Ce qui est extraordinaire est le fait que cette communauté égyptienne se tourne alors vers Marie.
La communauté se tourne vers Marie
1° La communauté perçoit le rapport entre Marie de Nazareth, Theotokos, et Jésus.
2° Les auteurs ont conscience du fait que la Vierge est proche de la communauté en danger. Le type de danger n’est pas spécifié (Les persécutions ? Une inondation ?)...
3° De grandes vérités doctrinales y sont exprimées :
- La maternité divine ("Mère de Dieu"), et virginale (" o seule chaste"), l'élection spéciale de la part de Dieu ("o seule bénie").
- L'intercession miséricordieuse ("sous ta miséricorde nous nous réfugions,... sauve-nous".
- La fonction de Marie dans le contexte liturgique où habituellement la grâce de Dieu passe.
4° Toute la prière repose sur un fond biblique :
La « bénie » est une expression de Luc,
La prière « délivre du danger » et dans la version ambroisienne « ne soumets pas nos prières à la tentation » sont inspirées du Notre Père enseigné dans les .
Etre sous l'abri de ta miséricorde, "comme sous les ailes", évoque les ailes de l’aigle divin qui porte (Dt 32,11 ; Ex 19,4) et qui abrite (Ps 91, 4). Ici, c'est Marie qui abrite : n’oublions jamais qu’il y a dans la Bible le principe de l’assimilation à Dieu: "soyez saints comme je suis saint" (Lv 19)…
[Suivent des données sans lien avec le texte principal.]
(* ===== verification/Termination.v ===== *)
(** Nothing runs on: the operations on headers, signing and writing end in every state,
    well formed or not, and so does every request to the server
    ([src/common/rpmparser.go], [src/common/signing.go], [src/server/server.go]). *)
From S2P Require Import Prelude Utils Bitmap DynArray Serializer Tags Header Layout HeaderSpec HeaderOps Allocation Payload.
From S2P Require Import HeaderCodec Codec HeaderRoundtrip RpmFile FileRoundtrip FileTheorems ParseTotal Signing SigningTheorems.
From S2P Require Import Frame Files FilesTheorems Keys Http Server AccessLog ServerTheorems RemoteTheorems ServerMain.
From Stdlib Require Import Ascii.
#[local] Open Scope Z_scope.

(** ** Programs that end in every state *)

Definition ends_always {S A} (m : M S A) : Prop := forall s, (m s).1 <> Diverge.

Create HintDb ending.

Section EndsAlways.
Context {S : Type}.

Lemma always_ret {A} (a : A) : ends_always (S:=S) (mret a).
Proof. by intros s. Qed.

Lemma always_lift {A} (o : outcome A) : o <> Diverge -> ends_always (S:=S) (lift o).
Proof. by intros Ho s. Qed.

Lemma always_raise {A} e : ends_always (S:=S) (A:=A) (raise e).
Proof. by intros s. Qed.

Lemma always_panic {A} p : ends_always (S:=S) (A:=A) (panic p).
Proof. by intros s. Qed.

Lemma always_modify f : ends_always (S:=S) (modify f).
Proof. by intros s. Qed.

Lemma always_gets {A} (f : S -> outcome A) : (forall s, f s <> Diverge) -> ends_always (gets f).
Proof. intros Hf s. apply Hf. Qed.

Lemma always_bind {A B} (m : M S A) (f : A -> M S B) :
  ends_always m -> (forall a, ends_always (f a)) -> ends_always (m ≫= f).
Proof.
  intros Hm Hf s. specialize (Hm s). unfold mbind, M_bind.
  destruct (m s) as [[a|e|p|] s']; try done. apply Hf.
Qed.

Lemma always_wrap_err {A} e (m : M S A) : ends_always m -> ends_always (wrap_err e m).
Proof. intros Hm s. specialize (Hm s). unfold wrap_err. by destruct (m s) as [[] ?]. Qed.
End EndsAlways.
#[export] Hint Resolve always_ret always_raise always_panic always_modify : ending.

(** Steps through a program; what is left are the calls that are not in [ending]. *)
Ltac ending :=
  repeat match goal with
         | |- forall _, _ => intro
         | |- ends_always (_ ≫= _) => apply always_bind
         | |- ends_always (wrap_err _ _) => apply always_wrap_err
         | |- ends_always (let _ := _ in _) => cbv zeta
         | |- ends_always (match ?x with _ => _ end) => destruct x eqn:?
         | |- ends_always _ => solve [auto with ending nocore]
         | |- lift _ <> _ => apply always_lift
         end.

(** It ends in every state, not only in this one. *)
Ltac any_state s :=
  match goal with |- (?m s).1 <> _ => let Hm := fresh in enough (ends_always m) as Hm by exact (Hm s) end.

Lemma outcome_bind_ends {A B} (o : outcome A) (f : A -> outcome B) :
  o <> Diverge -> (forall a, f a <> Diverge) -> (o ≫= f) <> Diverge.
Proof. intros Ho Hf. destruct o; try done. apply Hf. Qed.

(** ** The data store *)

Lemma simpleWrite_ends off cnt : ends_always (simpleWrite off cnt).
Proof. intros d. unfold simpleWrite. by repeat case_match. Qed.

Lemma setIntermediate_ends fuel : forall idx bits d,
  in_width 32 bits -> (Z.to_nat (bits / 64) < fuel)%nat -> (setIntermediate fuel idx bits d).1 <> Diverge.
Proof.
  induction fuel as [|fuel IH]; intros idx bits d Hb Hf; [lia|]. cbn [setIntermediate]. unfold bitsPerElement in *.
  destruct (Z.gtb_spec bits 64); [|done]. cbv zeta. repeat (case_match; try done).
  unfold in_width in Hb. rewrite (wrap_small 32 (bits - 64)) by (unfold in_width; lia). apply IH; [unfold in_width; lia|].
  replace (bits - 64) with (bits + (-1) * 64) by lia. rewrite Z.div_add by lia.
  pose proof (Z.div_le_lower_bound bits 64 1). lia.
Qed.
#[export] Hint Resolve simpleWrite_ends : ending.

Lemma Set_ends off cnt : ends_always (Set_ off cnt).
Proof. unfold Set_. ending. intros d. apply setIntermediate_ends; [apply wrap_range; lia|lia]. Qed.

Lemma DynArray_Write_ends p off : ends_always (DynArray.Write p off).
Proof.
  unfold DynArray.Write. ending.
  - intros da. unfold on_bitmap. pose proof (Set_ends off (u32 (Zlen p)) (bitmap da)) as Hs. by destruct (Set_ _ _ _).
  - intros da. by case_match.
Qed.

Lemma GetRequiredAlignment_ends f : GetRequiredAlignment f <> Diverge.
Proof. unfold GetRequiredAlignment. by repeat case_match. Qed.

Lemma CalcAlignment_ends x a : CalcAlignmentByteCount x a <> Diverge.
Proof. unfold CalcAlignmentByteCount. by repeat case_match. Qed.

Lemma always_alignment {S} f : ends_always (S:=S) (lift (GetRequiredAlignment f)).
Proof. apply always_lift, GetRequiredAlignment_ends. Qed.

Lemma always_padding {S} x a : ends_always (S:=S) (lift (CalcAlignmentByteCount x a)).
Proof. apply always_lift, CalcAlignment_ends. Qed.
#[export] Hint Resolve always_alignment always_padding : ending.

(** ** Writing *)

Section Writing.
Context {W : Type} `{WriterWithOffset W}.

Lemma write_ends p : ends_always (S:=W) (write_ p).
Proof. intros w. unfold write_. by destruct (wWrite p w). Qed.
#[local] Hint Resolve write_ends : ending.

Lemma writeBytes_ends p : ends_always (S:=W) (writeBytes p).
Proof. unfold writeBytes. ending. Qed.

Lemma writeByte_ends d : ends_always (S:=W) (writeByte d).
Proof. unfold writeByte. ending. Qed.
#[local] Hint Resolve writeBytes_ends writeByte_ends : ending.

Lemma writeShort_ends d : ends_always (S:=W) (writeShort d).
Proof. unfold writeShort. ending. Qed.
#[local] Hint Resolve writeShort_ends : ending.

Lemma writeWord_ends d : ends_always (S:=W) (writeWord d).
Proof. unfold writeWord. ending. Qed.
#[local] Hint Resolve writeWord_ends : ending.

Lemma writeAlignTo_ends a : ends_always (S:=W) (writeAlignTo a).
Proof. unfold writeAlignTo. ending. by intros w. Qed.
#[local] Hint Resolve writeAlignTo_ends : ending.

Lemma writeEntries_ends l : forall da, ends_always (S:=W) (writeEntries l da).
Proof.
  induction l as [|e l IH]; intros da; cbn [writeEntries]; ending.
  apply always_lift. pose proof (DynArray_Write_ends (ie_payload e) (ie_offset e) da) as Hw. by destruct (DynArray.Write _ _ _) as [[] ?].
Qed.
#[local] Hint Resolve writeEntries_ends : ending.

Lemma Write_ends h main : ends_always (S:=W) (Write_ h main).
Proof. unfold Write_. ending. Qed.
#[local] Hint Resolve Write_ends : ending.

Lemma write_headers_ends f : ends_always (S:=W) (write_headers f).
Proof. unfold write_headers, write_lead. ending. Qed.
End Writing.

(** Copying ends with the reader, whatever the writer does. *)
Lemma io_Copy_ends {W P} `{WriterWithOffset W} `{FallibleReader P} fuel : forall n (w : W) (p : P),
  usable p -> (length (pending p) + 1 < fuel)%nat -> (io_Copy fuel n (w, p)).1 <> Diverge.
Proof.
  induction fuel as [|fuel IH]; intros n w p Hv Hf; [lia|]. cbn [io_Copy]. change (refresh w p) with p.
  destruct (fallible_law (Z.to_nat 32768) p Hv) as (bs & er & p' & -> & Hv' & Hrest & _ & _ & _ & He).
  destruct (if 0 <? Zlen bs then wWrite bs w else ((0, None), w)) as [[nw ew] w'].
  destruct ew; [done|]. destruct (_ || _); [done|]. destruct (negb _); [done|].
  destruct He as [[-> Hb]|[[-> _]|[[e ->] _]]]; [|done..]. apply IH; [done|]. rewrite Hrest, length_app in Hf.
  destruct bs; [by destruct Hb|]. simpl in Hf. lia.
Qed.

Lemma WriteRPM_ends {W P} `{WriterWithOffset W} `{FallibleReader P} fuel f (w : W) (p : P) :
  usable p -> (length (pending p) + 1 < fuel)%nat -> (WriteRPM fuel f (w, p)).1 <> Diverge.
Proof.
  intros Hv Hf. unfold WriteRPM, mbind at 1, M_bind at 1, with_serializer.
  pose proof (write_headers_ends f (NewOffsetTrackingWriter w)) as Hh. unfold write_headers in Hh.
  destruct ((_ ← write_lead (Lead f); _) (NewOffsetTrackingWriter w)) as [[u|e|x|] s]; try done.
  unfold mbind, M_bind. pose proof (io_Copy_ends fuel 0 (otw_writer s) p Hv Hf) as Hc.
  by destruct (io_Copy _ _ _) as [[k|e|x|] s'].
Qed.

(** ** The index *)

(** What allocating looks at: the tags of the entries and their counts. *)
Definition key (e : IndexEntry) : Z * Z := (ie_tag e, ie_dataItemCnt e).
Definition shape (h : RpmHeader) : list (Z * Z) := key <$> entries h.

(** [m] ends and keeps the shape. *)
Definition shaped {A} (m : M RpmHeader A) : Prop := forall h, (m h).1 <> Diverge /\ shape (m h).2 = shape h.

Lemma shaped_ends {A} (m : M RpmHeader A) : shaped m -> ends_always m.
Proof. intros Hm h. apply Hm. Qed.

Lemma shaped_bind {A B} (m : M RpmHeader A) (f : A -> M RpmHeader B) :
  shaped m -> (forall a, shaped (f a)) -> shaped (m ≫= f).
Proof.
  intros Hm Hf h. specialize (Hm h). unfold mbind, M_bind. destruct (m h) as [[a|e|p|] h'] eqn:E; try by destruct Hm.
  destruct Hm as [_ Hm]. simpl in Hm. rewrite <- Hm. apply Hf.
Qed.

Lemma shaped_pure {A} (m : M RpmHeader A) : ends_always m -> (forall h, (m h).2 = h) -> shaped m.
Proof. intros Hm Hs h. split; [apply Hm|by rewrite Hs]. Qed.

Lemma alter_keys {B} (g : IndexEntry -> B) (f : IndexEntry -> IndexEntry) (l : list IndexEntry) :
  (forall e, g (f e) = g e) -> forall i : nat, g <$> alter f i l = g <$> l.
Proof. intros Hf. induction l as [|e l IH]; intros [|i]; try done; cbn; [by rewrite Hf|]. f_equal. apply IH. Qed.

Lemma shaped_alter i f : (forall e, key (f e) = key e) -> shaped (modify (alter_entry i f)).
Proof. intros Hf h. split; [done|]. by apply alter_keys. Qed.

Lemma shaped_entry_at i : shaped (entry_at i).
Proof. intros h. unfold entry_at. by case_match. Qed.

Lemma shaped_place i off : shaped (place i off).
Proof.
  unfold place. apply shaped_bind; [apply shaped_entry_at|]. intros e.
  apply shaped_bind; [by apply shaped_pure; [ending|]|]. intros a.
  apply shaped_bind; [by apply shaped_pure; [ending|]|]. intros p.
  apply shaped_bind; [by apply shaped_alter|]. intros _. by apply shaped_pure; [ending|].
Qed.

Lemma shaped_placeAll t l : forall off, shaped (placeAll t l off).
Proof.
  induction l as [|i l IH]; intros off; cbn [placeAll]; [by apply shaped_pure; [ending|]|].
  case_match; [apply IH|]. apply shaped_bind; [apply shaped_place|exact IH].
Qed.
Une prière d'invocation confiante en la Vierge, mère de Dieu
Cette prière est une invocation collective à la Vierge mère de Dieu, de caractère liturgique, qui laisse apercevoir la coutume, de la part de la communauté chrétienne, de s'adresser directement à la Vierge en invoquant son aide dans les heures difficiles: "[...] Ne repousse pas nos prières dans la nécessité, mais du danger, libère-nous."
Le texte du Sub tuum praesidium exprime avec une efficacité rare la confiance dans l'intercession de la Vierge: elle qui est la "Mère de Dieu", la "seule pure", la "seule bénie", elle est pour la communauté chrétienne un "refuge de miséricorde". En elle, la communauté se sent sûre[5].
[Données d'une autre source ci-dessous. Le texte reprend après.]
(** The libraries and the network return. *)
Record responding : Prop := {
  rs_check keys data sig : graceful (CheckDetachedSignature keys data sig);
  rs_keyring content : ReadArmoredKeyRing content <> Diverge;
  rs_url s : url_Parse s <> Diverge;
  rs_get url : http_Get url <> Diverge;
  rs_do url header : match Do url header with Ok (_, body) => usable body | o => o <> Diverge end;
}.
Hypothesis Hnet : responding.

(** *** Input *)

Definition input_size (path : string) (fs : filemap) : nat :=
  match fs !! path with Some content => length content | None => 0 end +
  match http_Get path with Ok (_, body) => length (io_pending body) | _ => 0 end.

(** A reader that has just been opened, with the files [m]. *)
Definition fresh (path : string) (m : filemap) (r : SeekableReaderImpl F B) : Prop :=
  (exists content, r = file_reader path content /\ is_url path = false /\ m !! path = Some content) \/
  (exists body, r = NewSeekableReader (NewIOReaderWithOffset (inr body))).

Lemma OpenFileOrUrl_ends path w :
  match OpenFileOrUrl http_Get path w with
  | (Ok r, w') => files w' = files w /\ fresh path (files w) r /\ (length (pending r) <= input_size path (files w))%nat
  | (o, w') => o <> Diverge
  end.
Proof.
  unfold OpenFileOrUrl, DownloadFile, input_size, fresh. destruct (is_url path).
  - pose proof (rs_get Hnet path). destruct (http_Get path) as [[code body]|e|x|]; try done. simpl.
    destruct (negb _); [done|]. split; [done|]. split; [by right; eexists|]. simpl. lia.
  - rewrite os_Open_run. destruct (fault (clock w)) as [[e n]|]; [done|].
    destruct (files w !! path) as [content|]; [|done]. split; [done|]. split; [by left; eexists|].
    simpl. rewrite rest_File. lia.
Qed.

Lemma SeekRelativeToStart_ends off path m r :
  fresh path m r ->
  match SeekRelativeToStart off r with
  | (Ok _, r') => usable r' /\ (length (pending r') <= length (pending r))%nat
  | (o, _) => o <> Diverge
  end.
Proof.
  intros [(content & -> & _)|[body ->]]; unfold SeekRelativeToStart; simpl.
  - destruct (off <? 0); [done|]. split; [done|]. simpl. rewrite rest_Seek, rest_File, length_drop. lia.
  - destruct (off <? 0); [done|]. set (r := NewSeekableReader _).
    assert (at_most (length (pending r)) r) as Hr by by split.
    pose proof (ends_FillBuffer (fun _ => True) (Z.to_nat off) _ r Hr) as He.
    destruct (FillBuffer (Z.to_nat off) r) as [[bs|e|x|] r']; try done.
    destruct He as (_ & _ & Hv & Hl). split; [done|]. simpl in Hl |- *. lia.
Qed.

Lemma LoadPublicKeys_ends names : forall ring w,
  (LoadPublicKeysLoop names ring w).1 <> Diverge /\ files (LoadPublicKeysLoop names ring w).2 = files w.
Proof.
  induction names as [|name names IH]; intros ring w; [done|]. cbn [LoadPublicKeysLoop].
  unfold mbind at 1 3, M_bind at 1 3. rewrite os_Open_run. destruct (fault (clock w)) as [[e n]|]; [done|].
  destruct (files w !! name) as [content|]; [|done]. unfold mbind, M_bind, lift, LoadPublicKey.
  pose proof (rs_keyring Hnet content). destruct (ReadArmoredKeyRing content) as [keys|e|x|]; try done.
  apply (IH (ring ++ keys) (after (files w) w)).
Qed.

(** *** Steps that leave the files alone *)

(** From [c], [m] ends, and if the program goes on the files are what they were. *)
Definition calm {A} (m : M Client A) (c : Client) : Prop :=
  match m c with (Ok _, c') => files (c_world c') = files (c_world c) | (o, _) => o <> Diverge end.

Lemma calm_bind {A B'} (m : M Client A) (k : A -> M Client B') c :
  calm m c -> (forall a c', files (c_world c') = files (c_world c) -> calm (k a) c') -> calm (m ≫= k) c.
Proof.
  unfold calm, mbind, M_bind. intros Hm Hk. destruct (m c) as [[a|e|x|] c']; try done. specialize (Hk a c' Hm).
  rewrite <- Hm. exact Hk.
Qed.

Lemma calm_then {A B'} (m : M Client A) (k : A -> M Client B') c :
  calm m c -> (forall a c', files (c_world c') = files (c_world c) -> (k a c').1 <> Diverge) -> ((m ≫= k) c).1 <> Diverge.
Proof. unfold calm, mbind, M_bind. intros Hm Hk. destruct (m c) as [[a|e|x|] c']; try done. by apply Hk. Qed.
Une prière devenue traditionnelle
Plus tard, au Moyen Age, on trouve cette prière comme antienne du Benedictus, ou associée comme tropaire à l’office des complies, elle eût une énorme diffusion dans les rites d'Occident et d'Orient.
N.B. La « seule chaste » deviendra dans la version latine « la Vierge glorieuse ».
[1] Aujourd'hui propriété du John Rylands Library de Manchester édite en 1938 par M.C.H Roberts.
[2] G. GIAMBERARDINI, Il culto mariano in Egitto, vol. I, Studium Biblicum Franciscanum, Gerusalemme 1975, p.96 nota 12.
[3] Ibid., p. 111-112.
[4] Ibid., p. 96.
[5] I. CALABUIG, Liturgia (Origini), in Nuovo dizionario di mariologia, p.779.